**WORK INSTRUCTION:**
When you reach the line containing "[toy_batch [(0, nth" in the records below, start copying exactly, and stop once you have copied the line containing "Definition three_folds : Config".

**DATA PROVIDED:**

=== Section Start ===

Context {C : Collab}.

(** Only the [./logs] directory differs between [w] and [w']. *)
Definition only_logs (w w' : world C) : Prop :=
  config w' = config w /\ checkpoints w' = checkpoints w /\ trace w' = trace w.

(** The aggregation of the losses that [__init__] sets up for the loss
    named in the configuration. *)
Definition aggregates (cfg : Config) (t : Trainer C) : Prop :=
  agg_sum t = String.prefix "SPL" (Config.loss_fn cfg) /\
  loss_agg t = (if agg_sum t then np_sum else np_mean).

End Vocabulary3.

(** The training loss to report for per-batch losses [ls]: their sum over
    the number of windows for a loss whose name starts with [SPL], their
    mean otherwise. *)
Definition reported_loss (name : string) (nw : Z) (ls : list Q) : Q :=
  if String.prefix "SPL" name then (np_sum ls / inject_Z nw)%Q else np_mean ls.

Section Vocabulary4.

Context {C : Collab}.

(** The epoch loop runs the epochs [done] from the state [t], [w] without
    a stop signal and without raising, and reaches the state [t'], [w']. *)
Inductive runs_on : Trainer C -> world C -> list Z -> Trainer C -> world C -> Prop :=
| runs_on_nil t w : runs_on t w [] t w
| runs_on_cons t w epoch rest t' w' t'' w'' :
    train_epoch t epoch w = Ok (t', false) w' ->
    runs_on t' w' rest t'' w'' ->
    runs_on t w (epoch :: rest) t'' w''.

End Vocabulary4.

(** The trainers created, in order: the fold, whether the run was resumed
    and the first epoch of each. *)
Definition created (evs : list event) : list (option Z * bool * Z) :=
  flat_map (fun ev => match ev with
                      | TrainerCreated ns resumed first => [(ns, resumed, first)]
                      | _ => []
                      end) evs.

(** The calls made while a trainer trains. *)
Definition training_event (ev : event) : Prop :=
  match ev with
  | TrainerCreated _ _ _ => False
  | _ => True
  end.

(** The steps under which scalars are logged, in order. *)
Definition scalar_steps (evs : list event) : list Z :=
  flat_map (fun ev => match ev with AddScalar _ _ st => [st] | _ => [] end) evs.

(** ** Concrete inputs *)

(** Streams for the small instance: the given training batches in every
    epoch, and one validation batch whose target, hence the validation
    error of epoch [e], is the [e]-th of [errors]. *)
Definition toy_loaders (train_batches : list Batch) (errors : list Q) (nw : Z) : Loaders :=
  {| dl_ids := [];
     create_train_loader := fun _ => train_batches;
     create_val_loader := fun e =>
       [toy_batch [(0, nth (Z.to_nat (e - 1)) errors 0%Q, 1%Q)]];
     dl_n_windows := nw |}.

(** The trainer that [Trainer(config)] builds for the small instance when
    the run is not resumed and no fold is active. *)
Definition toy_trainer (ld : Loaders) (loss : string) : Trainer (toy ld) :=
  @Build_Trainer (toy ld)
    0 TrainMode 0
    (fun _ _ scales _ => leaf_sum scales)
    0 0
    (EarlyStopping_init 10)
    (String.eqb (substring 0 3 loss) "SPL")
    (if String.eqb (substring 0 3 loss) "SPL" then np_sum else np_mean)
    (fun _ ys _ _ => first_leaf ys)
    (fun _ ys _ _ => first_leaf ys)
    (dl_ids ld) (create_train_loader ld) (create_val_loader ld) (dl_n_windows ld)
    1 None None None.

(** Two training batches with losses 4 and 6, two windows. *)
Definition two_batches : Loaders :=
  toy_loaders [toy_batch [(0, 1%Q, 4%Q)]; toy_batch [(0, 1%Q, 6%Q)]] [3; 5; 2]%Q 2.

(** One training batch only. *)
Definition one_batch : Loaders :=
  toy_loaders [toy_batch [(0, 1%Q, 4%Q)]] [3; 5; 2]%Q 1.

(** One batch of six samples over three windows, with window indices
    0, 1, 2, 0, 1, 2, targets 10 to 15 and scales 1 to 6. *)
Definition six_samples : Batch :=
  toy_batch [(0, 10%Q, 1%Q); (1, 11%Q, 2%Q); (2, 12%Q, 3%Q);
             (0, 13%Q, 4%Q); (1, 14%Q, 5%Q); (2, 15%Q, 6%Q)].

Definition three_windows : Loaders := toy_loaders [six_samples] [3; 5; 2]%Q 3.

(** A configuration for cross-validation over three folds that resumes
    from fold 2. *)
Definition three_folds : Config :=
  {| Config.architecture := "toy"; Config.loss_fn := "MSE"; Config.metric := "err";
     Config.secondary_metric := "err"; Config.learning_rate := 1%Q;
     Config.num_epochs := 2; Config.sliding_window := false;
     Config.resume_training := true; Config.resume_from_fold := 2;
     Config.k_fold := true;
     Config.k_fold_splits := [((0, 1), (1, 2)); ((0, 2), (2, 3)); ((0, 3), (3, 4))];
     Config.fold := None; Config.training_ts := (0, 0);
     Config.validation_ts := (0, 0) |}.

(** A world in which fold 2 was checkpointed at epoch 1. *)
Definition fold_2_saved (ld : Loaders) : world (toy ld) :=
  @Build_world (toy ld) three_folds
    (fun ns =>
       if namespace_eqb ns (Some 2)
       then @Build_Slot (toy ld)
              (Some (@Build_Snapshot (toy ld) 1 (Some 3%Q) 0 2 2 1)) None
       else no_slot)
    [] [].

(** A trainer as restored after nine epochs without improvement on a best
    error of 0. *)
Definition nine_bad_epochs (ld : Loaders) : Trainer (toy ld) :=
  with_tracking (toy_trainer ld "MSE")
    {| patience := 10; best := Some 0%Q; num_bad_epochs := 9 |} 2 (Some 0%Q).

(** A training stream of four batches in epoch 1 and of two afterwards. *)
Definition shrinking : Loaders :=
  {| dl_ids := [];
     create_train_loader := fun e =>
       if e =? 1 then repeat (toy_batch [(0, 1%Q, 1%Q)]) 4
       else repeat (toy_batch [(0, 1%Q, 1%Q)]) 2;
     create_val_loader := fun _ => [toy_batch [(0, 1%Q, 1%Q)]];
     dl_n_windows := 1 |}.

(** A log directory with a file and a directory of an earlier run. *)
Definition old_logs : directory :=
  [("events.out.tfevents", File); ("old_run", Dir [("events.out.tfevents", File)])].

(** Whether a run returns, and whether an epoch returns with the stop
    signal. *)
Definition is_ok {W A : Type} (o : outcome W A) : bool :=
  match o with
  | Ok _ _ => true
  | Raise _ _ => false
  end.

Definition stops {W A : Type} (o : outcome W (A * bool)) : bool :=
  match o with
  | Ok (_, b) _ => b
  | Raise _ _ => false
  end.

(** ** Early stopping *)

Lemma Qltb_lt (a b : Q) : Qltb a b = true <-> (a < b)%Q.
Proof.
  unfold Qltb. rewrite negb_true_iff. split; intros H.
  - apply Qnot_le_lt. intros Hle. apply Qle_bool_iff in Hle. congruence.
  - destruct (Qle_bool b a) eqn:E; [|reflexivity].
    apply Qle_bool_iff in E. exfalso. exact (Qlt_not_le _ _ H E).
Qed.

=== Section End ===

**TASK RESULT:**
       [toy_batch [(0, nth (Z.to_nat (e - 1)) errors 0%Q, 1%Q)]];
     dl_n_windows := nw |}.

(** The trainer that [Trainer(config)] builds for the small instance when
    the run is not resumed and no fold is active. *)
Definition toy_trainer (ld : Loaders) (loss : string) : Trainer (toy ld) :=
  @Build_Trainer (toy ld)
    0 TrainMode 0
    (fun _ _ scales _ => leaf_sum scales)
    0 0
    (EarlyStopping_init 10)
    (String.eqb (substring 0 3 loss) "SPL")
    (if String.eqb (substring 0 3 loss) "SPL" then np_sum else np_mean)
    (fun _ ys _ _ => first_leaf ys)
    (fun _ ys _ _ => first_leaf ys)
    (dl_ids ld) (create_train_loader ld) (create_val_loader ld) (dl_n_windows ld)
    1 None None None.

(** Two training batches with losses 4 and 6, two windows. *)
Definition two_batches : Loaders :=
  toy_loaders [toy_batch [(0, 1%Q, 4%Q)]; toy_batch [(0, 1%Q, 6%Q)]] [3; 5; 2]%Q 2.

(** One training batch only. *)
Definition one_batch : Loaders :=
  toy_loaders [toy_batch [(0, 1%Q, 4%Q)]] [3; 5; 2]%Q 1.

(** One batch of six samples over three windows, with window indices
    0, 1, 2, 0, 1, 2, targets 10 to 15 and scales 1 to 6. *)
Definition six_samples : Batch :=
  toy_batch [(0, 10%Q, 1%Q); (1, 11%Q, 2%Q); (2, 12%Q, 3%Q);
             (0, 13%Q, 4%Q); (1, 14%Q, 5%Q); (2, 15%Q, 6%Q)].

Definition three_windows : Loaders := toy_loaders [six_samples] [3; 5; 2]%Q 3.

(** A configuration for cross-validation over three folds that resumes
    from fold 2. *)
Definition three_folds : Config :=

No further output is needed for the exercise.